■ Task:
The entries that follow include a run beginning at the line with "Forall (λ c, is_digit c = true) ds → seen" and ending at the line with "f ++ rest ∧"; restate that run word for word and leave the rest out.
[Records supplied Boundary: Start]
(** [heartbeat_tick_locked] on the headers, which live in shared memory at their addresses. *)
Definition set_heartbeat (now : Z) (hdr : ShmHeader) : ShmHeader :=
  mkShmHeader (magic hdr) (version_major hdr) (version_minor hdr) (segment_type hdr) (flags hdr)
    (total_size hdr) (payload_size hdr) (meta_offset hdr) (meta_size hdr) (payload_offset hdr)
    (creator_pid hdr) (created_at_ns hdr) (creator_start_time hdr) (name hdr) (hmac hdr)
    (owner_pid hdr) (owner_start_time hdr) (ref_count hdr) (state hdr)
    (atomic_fetch_add_u64 (heartbeat_counter hdr) 1).2 (atomic_store_u64 (heartbeat_last_ns hdr) now).

Fixpoint heartbeat_tick_locked (now : Z) (headers : list Z) (mem : gmap Z ShmHeader)
    : gmap Z ShmHeader :=
  match headers with
  | [] => mem
  | p :: ps => heartbeat_tick_locked now ps (alter (set_heartbeat now) p mem)
  end.

(** ** Lemmas on /proc parsing *)

(** Fields joined by single spaces. *)
Fixpoint join_fields (fs : list bytes) : bytes :=
  match fs with
  | [] => []
  | [f] => f
  | f :: fs' => f ++ 32 :: join_fields fs'
  end.

(** A field of /proc/<pid>/stat after the command name. *)
Definition plain_field (f : bytes) : Prop := f ≠ [] ∧ Forall (λ c, c ≠ 32 ∧ c ≠ 41 ∧ c ≠ 10) f.

(** The line the kernel prints: pid, command in parentheses, fields 3 and up. *)
Definition stat_line (pid comm : bytes) (fields : list bytes) : bytes :=
  pid ++ str " (" ++ comm ++ str ") " ++ join_fields fields.

Definition dec_value (ds : bytes) : Z := fold_left (λ a c, 10 * a + (c - 48)) ds 0.

Lemma getline_app l rest : Forall (λ c, c ≠ 10) l → getline (l ++ 10 :: rest) = l.
Proof.
  induction 1 as [|c l Hc _ IH]; simpl; [done|]. destruct (Z.eqb_spec c 10); [done|]. by rewrite IH.
Qed.

Lemma rfind_last c a b : Forall (λ x, x ≠ c) b → rfind c (a ++ c :: b) = Some (length a).
Proof.
  intros Hb. unfold rfind. rewrite reverse_app, reverse_cons, <-app_assoc. simpl.
  rewrite find_from_first.
  - simpl. f_equal. rewrite length_app, length_reverse. simpl. lia.
  - by apply Forall_reverse.
Qed.

Lemma join_fields_forall (P : Z → Prop) fs :
  P 32 → Forall (Forall P) fs → Forall P (join_fields fs).
Proof.
  intros H32. induction 1 as [|f fs Hf Hfs IH]; [constructor|]. cbn [join_fields].
  destruct fs; [done|]. apply Forall_app_2; [done|]. by constructor.
Qed.

Lemma skip_fields_join n fs :
  Forall plain_field fs → (n < length fs)%nat →
  skip_fields n (join_fields fs) = Some (join_fields (drop n fs)).
Proof.
  revert fs. induction n as [|n IH]; intros fs Hfs Hn; [by rewrite drop_0|].
  destruct fs as [|f [|g fs]]; simpl in Hn; [lia|lia|].
  inversion Hfs as [|? ? [_ Hf] Hfs']; subst. inversion Hfs' as [|? ? [Hg0 Hg] _]; subst.
  cbn [skip_fields]. change (join_fields (f :: g :: fs)) with (f ++ 32 :: join_fields (g :: fs)).
  rewrite find_from_first by (eapply Forall_impl; [exact Hf|]; by intros c (?&_)). cbn [mbind option_bind].
  rewrite drop_app_length. cbn [skip_blanks Z.eqb].
  change (drop (S n) (f :: g :: fs)) with (drop n (g :: fs)). rewrite <-IH by (done || simpl; lia).
  f_equal. destruct g as [|c g]; [done|]. inversion Hg as [|? ? Hc _]; subst.
  assert (E : ∃ l, join_fields ((c :: g) :: fs) = c :: l) by (destruct fs; simpl; eauto).
  destruct E as [l ->]. simpl. destruct (Z.eqb_spec c 32); [tauto|done].
Qed.

Lemma take_digits_value ds acc seen rest :
  Forall (λ c, is_digit c = true) ds → seen = true ∨ ds ≠ [] →
  match rest with c :: _ => is_digit c = false | [] => True end →
  take_digits acc seen (ds ++ rest) = Some (fold_left (λ a c, 10 * a + (c - 48)) ds acc).
Proof.
  intros Hds. revert acc seen. induction Hds as [|c ds Hc _ IH]; intros acc seen Hs Hr; simpl.
  - destruct Hs as [->|]; [|done]. destruct rest as [|c rest]; simpl; [done|]. by rewrite Hr.
  - rewrite Hc. apply IH; auto.
Qed.

Lemma digit_cases c : is_digit c = true → 48 ≤ c ≤ 57.
Proof. unfold is_digit. intros H. bool_prop. lia. Qed.

Lemma stoull_digits ds rest :
  ds ≠ [] → Forall (λ c, is_digit c = true) ds → dec_value ds < 2 ^ 64 →
  match rest with c :: _ => is_digit c = false | [] => True end →
  stoull (ds ++ rest) = Some (dec_value ds).
Proof.
  intros Hne Hds Hv Hr. unfold stoull. destruct ds as [|c ds]; [done|].
  inversion Hds as [|? ? Hc _]; subst. apply digit_cases in Hc as Hc'.
  assert (Hsp : is_space c = false).
  { unfold is_space. destruct (Z.eqb_spec c 32); [lia|]. destruct (Z.leb_spec 9 c); [|done].
    destruct (Z.leb_spec c 13); [lia|done]. }
  cbn [app skip_space]. rewrite Hsp.
  destruct (Z.eqb_spec c 45); [lia|]. destruct (Z.eqb_spec c 43); [lia|].
  change (c :: ds ++ rest) with ((c :: ds) ++ rest). rewrite take_digits_value by auto.
  cbn [mbind option_bind]. fold (dec_value (c :: ds)).
  by destruct (Z.leb_spec (2 ^ 64) (dec_value (c :: ds))); [lia|].
Qed.

Lemma join_fields_head f fs :
  ∃ rest, join_fields (f :: fs) = f ++ rest ∧
          match rest with c :: _ => is_digit c = false | [] => True end.
Proof. destruct fs; [exists []; by rewrite app_nil_r|]. by eexists (32 :: _). Qed.

Lemma parse_stat_line pid comm fields f22 rest :
  Forall (λ c, c ≠ 10) pid → Forall (λ c, c ≠ 10) comm → Forall plain_field fields →
  fields !! 19%nat = Some f22 → Forall (λ c, is_digit c = true) f22 → dec_value f22 < 2 ^ 64 →
  parse_stat (stat_line pid comm fields ++ 10 :: rest) = Some (dec_value f22).
Proof.
  intros Hp Hc Hf H22 Hd Hv. pose proof (lookup_lt_Some _ _ _ H22) as Hlen.
  assert (Hj10 : Forall (λ c, c ≠ 10) (join_fields fields)).
  { apply join_fields_forall; [done|]. eapply Forall_impl; [exact Hf|].
    intros f [_ H]. eapply Forall_impl; [exact H|]. by intros c (?&?&?). }
  assert (Hj41 : Forall (λ c, c ≠ 41) (join_fields fields)).
  { apply join_fields_forall; [done|]. eapply Forall_impl; [exact Hf|].
    intros f [_ H]. eapply Forall_impl; [exact H|]. by intros c (?&?&?). }
  unfold parse_stat. rewrite getline_app.
  2:{ unfold stat_line. repeat apply Forall_app_2; try done; repeat constructor; done. }
  assert (E : stat_line pid comm fields = (pid ++ str " (" ++ comm) ++ 41 :: 32 :: join_fields fields).
  { unfold stat_line. rewrite <-!app_assoc. done. }
  rewrite E, rfind_last by by constructor. cbn [mbind option_bind].
  set (a := pid ++ str " (" ++ comm).
  assert (Hne : (0 < length (join_fields fields))%nat).
  { destruct fields as [|f fs]; [done|]. inversion Hf as [|? ? [Hf0 _] _]; subst.
    destruct f; [done|]. destruct fs; simpl; lia. }
  rewrite length_app. cbn [length].
  destruct (Nat.leb_spec (length a + S (S (length (join_fields fields)))) (length a + 2)); [lia|].
  replace (drop (length a + 2) (a ++ 41 :: 32 :: join_fields fields)) with (join_fields fields).
  2:{ rewrite <-drop_drop, drop_app_length. done. }
  rewrite skip_fields_join by done. cbn [mbind option_bind].
  rewrite (drop_S _ _ _ H22). destruct (join_fields_head f22 (drop 20 fields)) as (r&->&Hr).
  apply stoull_digits; try done. eapply Forall_lookup_1 in Hf as [? _]; done.
Qed.

(** ** Lemmas on the mapping scan *)

Lemma starts_with_spec token l : starts_with token l = true ↔ ∃ k, l = token ++ k.
Proof.
  revert l. induction token as [|t token IH]; intros l; simpl; [split; eauto|].
  destruct l as [|c l]; [split; [done|by intros [k ?]]|].
  rewrite andb_true_iff, Z.eqb_eq, IH. split.
  - intros [-> [k ->]]. by exists k.
  - intros [k [= -> ->]]. split; [done|]. by exists k.
Qed.

Lemma contains_spec token l : contains token l = true ↔ ∃ a b, l = a ++ token ++ b.
Proof.
  induction l as [|c l IH]; cbn [contains]; rewrite orb_true_iff, starts_with_spec.
  - split; [|intros (a&b&E)].
    + intros [[k Hk]|]; [|done]. by exists [], k.
    + left. exists b. destruct a; [done|discriminate].
  - rewrite IH. split.
    + intros [[k Hk]|(a&b&->)]; [by exists [], k|]. by exists (c :: a), b.
    + intros ([|x a]&b&E); [left; eauto|]. right. injection E as -> ->. eauto.
Qed.

Lemma scan_lines_spec token ls : scan_lines token ls = true ↔ ∃ l, l ∈ ls ∧ contains token l = true.
Proof.
  induction ls as [|l ls IH]; cbn [scan_lines].
  - split; [done|]. by intros (l&?%elem_of_nil&_).
  - setoid_rewrite elem_of_cons. destruct (contains token l) eqn:E.
    + split; [eauto|done].
    + rewrite IH. split; [intros (l'&?&?); exists l'; auto|].
      intros (l'&[->|?]&?); [congruence|eauto].
Qed.

Lemma scan_dir_spec os token entries :
  scan_dir os token entries = true ↔
  ∃ ent l, ent ∈ entries ∧ is_pid_dir_name ent = true ∧
           l ∈ lines_of [] (proc_maps os ent) ∧ contains token l = true.
Proof.
  induction entries as [|e entries IH]; cbn [scan_dir].
  - split; [done|]. by intros (e&l&?%elem_of_nil&_).
  - setoid_rewrite elem_of_cons. destruct (is_pid_dir_name e) eqn:Ep; cbn [negb].
    + destruct (scan_lines token _) eqn:Es.
      * split; [|done]. intros _. apply scan_lines_spec in Es as (l&?&?). exists e, l. auto.
      * rewrite IH. split; [intros (x&l&?&?&?&?); exists x, l; auto|].
        intros (x&l&[->|?]&?&?&?); [|eauto 10]. rewrite (proj2 (scan_lines_spec _ _)) in Es by eauto. done.
    + rewrite IH. split; [intros (x&l&?&?&?&?); exists x, l; auto|].
      intros (x&l&[->|?]&?&?&?); [congruence|eauto 10].
Qed.

(** ** Lemmas on the heartbeat worker *)

(** While some header is registered, a worker that will not stop is running for it; thread ids
    are fresh and never run twice. *)
Record hb_inv (s : Heartbeat) : Prop := {
  hi_alive : hb_headers s ≠ [] → ∃ t, hb_thread s = Some t;
  hi_thread t : hb_thread s = Some t → t ∈ hb_running s ∧ hb_stop s = false;
  hi_nodup : NoDup (hb_headers s);
  hi_fresh t : t ∈ hb_running s → (t < hb_next s)%nat;
}.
[Records supplied Boundary: End]
■ Solution to this task:
  Forall (λ c, is_digit c = true) ds → seen = true ∨ ds ≠ [] →
  match rest with c :: _ => is_digit c = false | [] => True end →
  take_digits acc seen (ds ++ rest) = Some (fold_left (λ a c, 10 * a + (c - 48)) ds acc).
Proof.
  intros Hds. revert acc seen. induction Hds as [|c ds Hc _ IH]; intros acc seen Hs Hr; simpl.
  - destruct Hs as [->|]; [|done]. destruct rest as [|c rest]; simpl; [done|]. by rewrite Hr.
  - rewrite Hc. apply IH; auto.
Qed.

Lemma digit_cases c : is_digit c = true → 48 ≤ c ≤ 57.
Proof. unfold is_digit. intros H. bool_prop. lia. Qed.

Lemma stoull_digits ds rest :
  ds ≠ [] → Forall (λ c, is_digit c = true) ds → dec_value ds < 2 ^ 64 →
  match rest with c :: _ => is_digit c = false | [] => True end →
  stoull (ds ++ rest) = Some (dec_value ds).
Proof.
  intros Hne Hds Hv Hr. unfold stoull. destruct ds as [|c ds]; [done|].
  inversion Hds as [|? ? Hc _]; subst. apply digit_cases in Hc as Hc'.
  assert (Hsp : is_space c = false).
  { unfold is_space. destruct (Z.eqb_spec c 32); [lia|]. destruct (Z.leb_spec 9 c); [|done].
    destruct (Z.leb_spec c 13); [lia|done]. }
  cbn [app skip_space]. rewrite Hsp.
  destruct (Z.eqb_spec c 45); [lia|]. destruct (Z.eqb_spec c 43); [lia|].
  change (c :: ds ++ rest) with ((c :: ds) ++ rest). rewrite take_digits_value by auto.
  cbn [mbind option_bind]. fold (dec_value (c :: ds)).
  by destruct (Z.leb_spec (2 ^ 64) (dec_value (c :: ds))); [lia|].
Qed.

Lemma join_fields_head f fs :
  ∃ rest, join_fields (f :: fs) = f ++ rest ∧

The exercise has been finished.